Saved data entries
[Start of Attachment]
(** ** Structs that the formats carry *)
Definition string_ok (s : gostring) : Prop := valid s /\ Z.of_nat (length s) < 2 ^ 64.

(** A JSON element whose text can be read back. *)
Definition element_ok (v : any) : Prop :=
  isUndefined v = true \/
  exists text v', marshalJSONOrdered v = Ok text /\ string_ok text /\ text <> keywordUndefined /\ unmarshalJSONOrdered text = Ok v'.

Definition content_fits (json_ok : any -> Prop) (c : wireContent) : Prop :=
  match c with
  | contentAny arr => Forall value_fits arr
  | contentBinary value => Z.of_nat (length value) < 2 ^ 64
  | contentDeleted _ => True
  | contentDoc doc => string_ok (doc_guid doc) /\ value_fits (AObject (docOpts doc))
  | contentEmbed v => json_ok v
  | contentFormat key v => string_ok key /\ json_ok v
  | contentJSON arr => Forall element_ok arr
  | contentString value => string_ok value
  | contentType t => match t with YXmlElement name | YXmlHook name => string_ok name | _ => True end
  end.

Definition opt_ok (o : option ID) : Prop := match o with Some id => id_ok id | None => True end.

(** An item as an update carries it: its length is that of its content, its
    clocks stay in the safe range, and without neighbours it names its
    parent. *)
Record item_ok (json_ok : any -> Prop) (it : wireItem) : Prop := {
  io_id : id_ok (w_id it);
  io_len : w_length it = contentLength (w_content it);
  io_end : is_safe (Clock (w_id it) + w_length it);
  io_origin : opt_ok (w_origin it);
  io_right : opt_ok (w_rightOrigin it);
  io_parent : match w_parent it with
              | ParentKey name => string_ok name
              | ParentItem id => id_ok id
              | NoParent => w_origin it <> None \/ w_rightOrigin it <> None
              end;
  io_sub : string_ok (w_parentSub it);
  io_content : content_fits json_ok (w_content it)
}.

Definition struct_ok (json_ok : any -> Prop) (s : wireStruct) : Prop :=
  match s with
  | WItem it => item_ok json_ok it
  | WGC gc => id_ok (gc_id gc) /\ is_safe (Clock (gc_id gc) + gc_length gc)
  | WSkip s => id_ok (skip_id s) /\ is_safe (Clock (skip_id s) + skip_length s)
  end.

(** ** What comes back *)
Section Back.
Context (json : any -> any).

Definition element_back (v : any) : any :=
  if isUndefined v then AUndefined
  else match marshalJSONOrdered v with
       | Ok text => match unmarshalJSONOrdered text with Ok v' => v' | Err _ => ANil end
       | Err _ => ANil
       end.

Definition doc_back (d : subdoc) : subdoc :=
  mkSubdoc (doc_guid d) (doc_gc d) (doc_autoLoad d) (if is_nil (doc_meta d) then ANil else readBack (doc_meta d)).

Definition content_back (c : wireContent) (offset : Z) : wireContent :=
  match c with
  | contentAny arr => contentAny (readBack <$> drop (Z.to_nat offset) arr)
  | contentDeleted n => contentDeleted (n - offset)
  | contentDoc doc => contentDoc (doc_back doc)
  | contentEmbed v => contentEmbed (json v)
  | contentFormat key v => contentFormat key (json v)
  | contentJSON arr => contentJSON (element_back <$> drop (Z.to_nat offset) arr)
  | contentString value => contentString (cutString value offset)
  | c => c
  end.

(** An item that names a neighbour is sent without its parent. *)
Definition item_back (it : wireItem) (offset : Z) : wireItem :=
  let origin := sentOrigin it offset in
  let alone := bool_decide (origin = None /\ w_rightOrigin it = None) in
  mkWire (GenID (Client (w_id it)) (Clock (w_id it) + offset)) (w_length it - offset) origin (w_rightOrigin it)
    (if alone then w_parent it else NoParent) (if alone then w_parentSub it else [])
    (content_back (w_content it) offset).

Definition struct_back (s : wireStruct) (offset : Z) : wireStruct :=
  let cut id := GenID (Client id) (Clock id + offset) in
  match s with
  | WItem it => WItem (item_back it offset)
  | WGC gc => WGC (newGC (cut (gc_id gc)) (gc_length gc - offset))
  | WSkip s => WSkip (newSkip (cut (skip_id s)) (skip_length s - offset))
  end.

End Back.
End Fields.

(** ** A struct is written as its fields *)
Section WriteLemmas.
Context {E : Type} `{UpdateEncoder E} `{JSONText}.

Lemma rbind_ret {D A B} (a : A) (k : A -> step D B) d : rbind (rret a) k d = k a d.
Proof. done. Qed.

Lemma writeFields_one f (e : E) : writeFields [f] e = writeField f e.
Proof. cbn [writeFields]. unfold rbind. destruct (writeField f e) as [[[]|x] e1]; done. Qed.

Lemma writeFields_cons f fs (e : E) : writeFields (f :: fs) e = (_ <-- writeField f;;; writeFields fs) e.
Proof. done. Qed.

Lemma rbind_ext {D A B} (m m' : step D A) (k k' : A -> step D B) d :
  m d = m' d -> (forall a d, k a d = k' a d) -> rbind m k d = rbind m' k' d.
Proof. intros Hm Hk. unfold rbind. rewrite Hm. destruct (m' d) as [[a|x] d1]; [apply Hk|done]. Qed.

Lemma forEach_fields {A} (f : A -> step E unit) (g : A -> field) l (e : E) :
  Forall (fun x => forall e, f x e = writeField (g x) e) l -> forEach f l e = writeFields (g <$> l) e.
Proof.
  intros Hl. revert e. induction Hl as [|x l Hx _ IH]; intros e; [done|]. cbn [forEach writeFields fmap list_fmap].
  apply rbind_ext; [apply Hx|]. intros _ d. apply IH.
Qed.

Lemma writeJSONElement_field v (e : E) : element_ok v -> writeJSONElement v e = writeField (FString (jsonElement v)) e.
Proof.
  unfold writeJSONElement, jsonElement. intros [->|(text & v' & -> & _)]; [done|]. by destruct (isUndefined v).
Qed.

Lemma writeContent_fields json_ok c offset (e : E) : content_fits json_ok c -> 0 <= offset <= contentLength c ->
  writeContent c offset e = writeFields (content_fields c offset) e.
Proof.
  intros Hc Ho. destruct c as [arr|value|n|doc|v|key v|arr|value|t]; cbn [writeContent content_fields contentLength] in *;
    unfold writeContentAny, writeContentBinary, writeContentDeleted, writeContentDoc, writeContentEmbed, writeContentFormat, writeContentJSON, writeContentString, writeContentType.
  - destruct (Z.ltb_spec (Z.of_nat (length arr)) offset); [lia|]. rewrite writeFields_cons. apply rbind_ext; [done|]. intros _ e1.
    unfold writeElements. destruct (Z.ltb_spec offset 0); [lia|]. by apply forEach_fields, Forall_true.
  - by rewrite writeFields_one.
  - destruct (Z.ltb_spec n offset); [lia|]. by rewrite writeFields_one.
  - rewrite writeFields_cons. apply rbind_ext; [done|]. intros _ e1. by rewrite writeFields_one.
  - by rewrite writeFields_one.
  - rewrite writeFields_cons. apply rbind_ext; [done|]. intros _ e1. by rewrite writeFields_one.
  - rewrite writeFields_cons. apply rbind_ext; [done|]. intros _ e1. unfold writeElements. destruct (Z.ltb_spec offset 0); [lia|].
    apply forEach_fields. cbn in Hc. apply Forall_drop. eapply Forall_impl; [|exact Hc]. intros v Hv e2. by apply writeJSONElement_field.
  - rewrite writeFields_one. unfold cutString. destruct (Z.eqb_spec offset 0); [done|]. unfold stringTail, splitStringUTF16, splitStringUTF16AtBoundary.
    destruct (Z.ltb_spec offset 0); [lia|]. rewrite (proj2 (Z.eqb_neq offset 0)) by done. by destruct (splitLoop _ _ _ _ _) as [[l r] b].
  - unfold writeType. rewrite writeFields_cons. apply rbind_ext; [done|]. intros _ e1. destruct t; try done; by rewrite writeFields_one.
Qed.

Lemma writeItem_fields json_ok it offset (e : E) : item_ok json_ok it -> 0 <= offset <= w_length it ->
  writeItem it offset e = writeFields (item_fields it offset) e.
Proof.
  intros [_ Hlen _ _ _ Hpar _ Hc] Ho. unfold writeItem, item_fields. fold (sentOrigin it offset).
  rewrite writeFields_app. apply rbind_ext; [by rewrite writeFields_one|]. intros _ e1.
  rewrite writeFields_app. apply rbind_ext; [destruct (sentOrigin it offset); [by cbn [from_option]; rewrite writeFields_one|done]|]. intros _ e2.
  rewrite writeFields_app. apply rbind_ext; [destruct (w_rightOrigin it); [by cbn [from_option]; rewrite writeFields_one|done]|]. intros _ e3.
  rewrite writeFields_app. apply rbind_ext.
  - unfold parent_fields. destruct (sentOrigin it offset) as [o|] eqn:Eo; [done|]. destruct (w_rightOrigin it) as [r|] eqn:Er; [done|].
    rewrite writeFields_app. apply rbind_ext.
    + destruct (w_parent it); [|by rewrite writeFields_cons; apply rbind_ext; [done|]; intros _ e4; rewrite writeFields_one..].
      unfold sentOrigin in Eo. destruct (0 <? offset); [done|]. naive_solver.
    + intros _ e4. case_bool_decide; [by rewrite writeFields_one|done].
  - intros _ e4. eapply writeContent_fields; [exact Hc|]. rewrite <- Hlen. lia.
Qed.

Lemma writeStruct_fields json_ok s offset (e : E) : struct_ok json_ok s -> 0 <= offset <= structLength s ->
  writeStruct s offset e = writeFields (struct_fields s offset) e.
Proof.
  destruct s as [it|gc|s]; intros Hs Ho; cbn [writeStruct struct_fields] in *; unfold writeGC, writeSkip.
  - by eapply writeItem_fields.
  - rewrite writeFields_cons. apply rbind_ext; [done|]. intros _ e1. by rewrite writeFields_one.
  - rewrite writeFields_cons. apply rbind_ext; [done|]. intros _ e1. by rewrite writeFields_one.
Qed.

End WriteLemmas.

(** ** The fields are in range *)
Section Range.
Context `{JSONText}.

Lemma stringTail_spec value offset : valid value -> 0 <= offset ->
  exists tl us, stringTail value offset = Some tl /\ valid tl /\ (length tl <= length value)%nat /\
    splitUnits (utf16 value) (Z.to_nat offset) = (us, utf16 tl).
Proof.
  intros (rs & Hrs & ->) Ho. unfold stringTail, splitStringUTF16. destruct (split_cut rs offset Hrs Ho) as ([[l r] b] & -> & Hc).
  assert (Hlen : (length r <= length (utf8 rs))%nat).
  { inversion Hc; subst; [simpl; lia|rewrite utf8_app, length_app; lia|].
    rewrite utf8_app, utf8_cons, !length_app. apply Forall_app in Hrs as [_ Hrs]. apply list.Forall_cons in Hrs as [Hsx _].
    change (length (encodeRune RuneError)) with 3%nat. unfold encodeRune. rewrite bool_decide_true by done.
    repeat (case_match; simpl; try lia). }
  destruct (cut_units rs offset l r b Hrs Ho Hc) as (ls & rr & Hls & Hrr & -> & -> & Hu & _). exists (utf8 rr), (units ls). cbn.
  split_and!; [done|by exists rr|done|by rewrite !utf16_utf8].
Qed.

Lemma cutString_ok value offset : string_ok value -> 0 <= offset -> string_ok (cutString value offset) /\
  (offset <= stringContentLength value -> stringContentLength (cutString value offset) = stringContentLength value - offset).
Proof.
  intros [Hv Hl] Ho. unfold cutString. destruct (Z.eqb_spec offset 0) as [->|Hne]; [split; [done|]; intros; lia|].
  destruct (stringTail_spec value offset Hv Ho) as (tl & us & -> & Hvt & Hlt & Hu). cbn [default from_option]. unfold id. split; [split; [done|lia]|].
  intros Hlen. rewrite !stringContentLength_valid in * by done. destruct (splitUnits_length _ _ _ _ Hu) as [_ ->]. lia.
Qed.

Lemma land_ref c : 0 <= contentRef (V := any) (T := wireType) (D := subdoc) c <= 9.
Proof. destruct c; simpl; lia. Qed.

(** The bits of the info byte. *)
Lemma itemInfo_bits c o r sub : let info := itemInfo c o r sub in
  is_byte info /\ Z.land info 31 = contentRef c /\ (Z.land info bit8 =? 0) = bool_decide (o = None) /\
  (Z.land info bit7 =? 0) = bool_decide (r = None) /\ (Z.land info bit6 =? 0) = bool_decide (sub = []) /\
  (Z.land info (Z.lor bit7 bit8) =? 0) = bool_decide (o = None) && bool_decide (r = None).
Proof.
  unfold itemInfo. destruct o as [o|], r as [r|], sub as [|b sub]; destruct c; vm_compute; split_and!; (done || (split; congruence)).
Qed.

Lemma keyword_ok : string_ok keywordUndefined.
Proof. split; [|done]. exists keywordUndefined. split; [|done]. apply (bool_decide_unpack _). by vm_compute. Qed.

Lemma content_fields_ok json_ok c offset : content_fits json_ok c -> 0 <= offset <= contentLength c -> is_safe (contentLength c) ->
  Forall (field_ok json_ok) (content_fields c offset).
Proof.
  intros Hc Ho Hs. assert (Hs' : is_safe (contentLength c - offset)) by (unfold is_safe in *; lia).
  destruct c as [arr|value|n|doc|v|key v|arr|value|t]; cbn [content_fields content_fits contentLength] in *.
  - constructor; [done|]. apply Forall_fmap. apply Forall_drop. done.
  - by apply Forall_singleton.
  - by apply Forall_singleton.
  - destruct Hc. constructor; [done|]. by apply Forall_singleton.
  - by apply Forall_singleton.
  - destruct Hc. constructor; [done|]. by apply Forall_singleton.
  - constructor; [done|]. apply Forall_fmap. apply Forall_drop. eapply Forall_impl; [|exact Hc]. intros v Hv. cbn. unfold jsonElement.
    destruct Hv as [->|(text & v' & -> & Ht & _)]; [apply keyword_ok|]. destruct (isUndefined v); [apply keyword_ok|done].
  - apply Forall_singleton. exact (proj1 (cutString_ok value offset Hc (proj1 Ho))).
  - destruct t; repeat constructor; try done; try apply Hc; unfold is_byte; simpl; lia.
Qed.

Lemma item_fields_ok json_ok it offset : item_ok json_ok it -> 0 <= offset <= w_length it -> Forall (field_ok json_ok) (item_fields it offset).
Proof.
  intros [Hid Hlen Hend Ho Hr Hpar Hsub Hc] Hoff. destruct Hid as [Hc1 Hc2]. unfold item_fields.
  assert (Hs : opt_ok (sentOrigin it offset)).
  { unfold sentOrigin. destruct (Z.ltb_spec 0 offset); [|done]. split; [done|]. unfold is_safe in *. simpl. lia. }
  rewrite !Forall_app. split_and!.
  - apply Forall_singleton. cbn. apply itemInfo_bits.
  - destruct (sentOrigin it offset); [by apply Forall_singleton|constructor].
  - destruct (w_rightOrigin it); [by apply Forall_singleton|constructor].
  - unfold parent_fields. destruct (sentOrigin it offset); [constructor|]. destruct (w_rightOrigin it); [constructor|]. apply Forall_app. split.
    + destruct (w_parent it); [apply Forall_nil_2|(constructor; [done|by apply Forall_singleton])..].
    + case_bool_decide; [by apply Forall_singleton|constructor].
  - apply content_fields_ok; [done|lia|]. rewrite <- Hlen. unfold is_safe in *. lia.
Qed.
[End of Attachment]
Transcribe the lines above between the line holding "Err _ => ANil end" and the line holding "mkSubdoc (doc_guid d)", inclusive, exactly as they stand and with nothing added.

## Output below
       | Ok text => match unmarshalJSONOrdered text with Ok v' => v' | Err _ => ANil end
       | Err _ => ANil
       end.

Definition doc_back (d : subdoc) : subdoc :=
  mkSubdoc (doc_guid d) (doc_gc d) (doc_autoLoad d) (if is_nil (doc_meta d) then ANil else readBack (doc_meta d)).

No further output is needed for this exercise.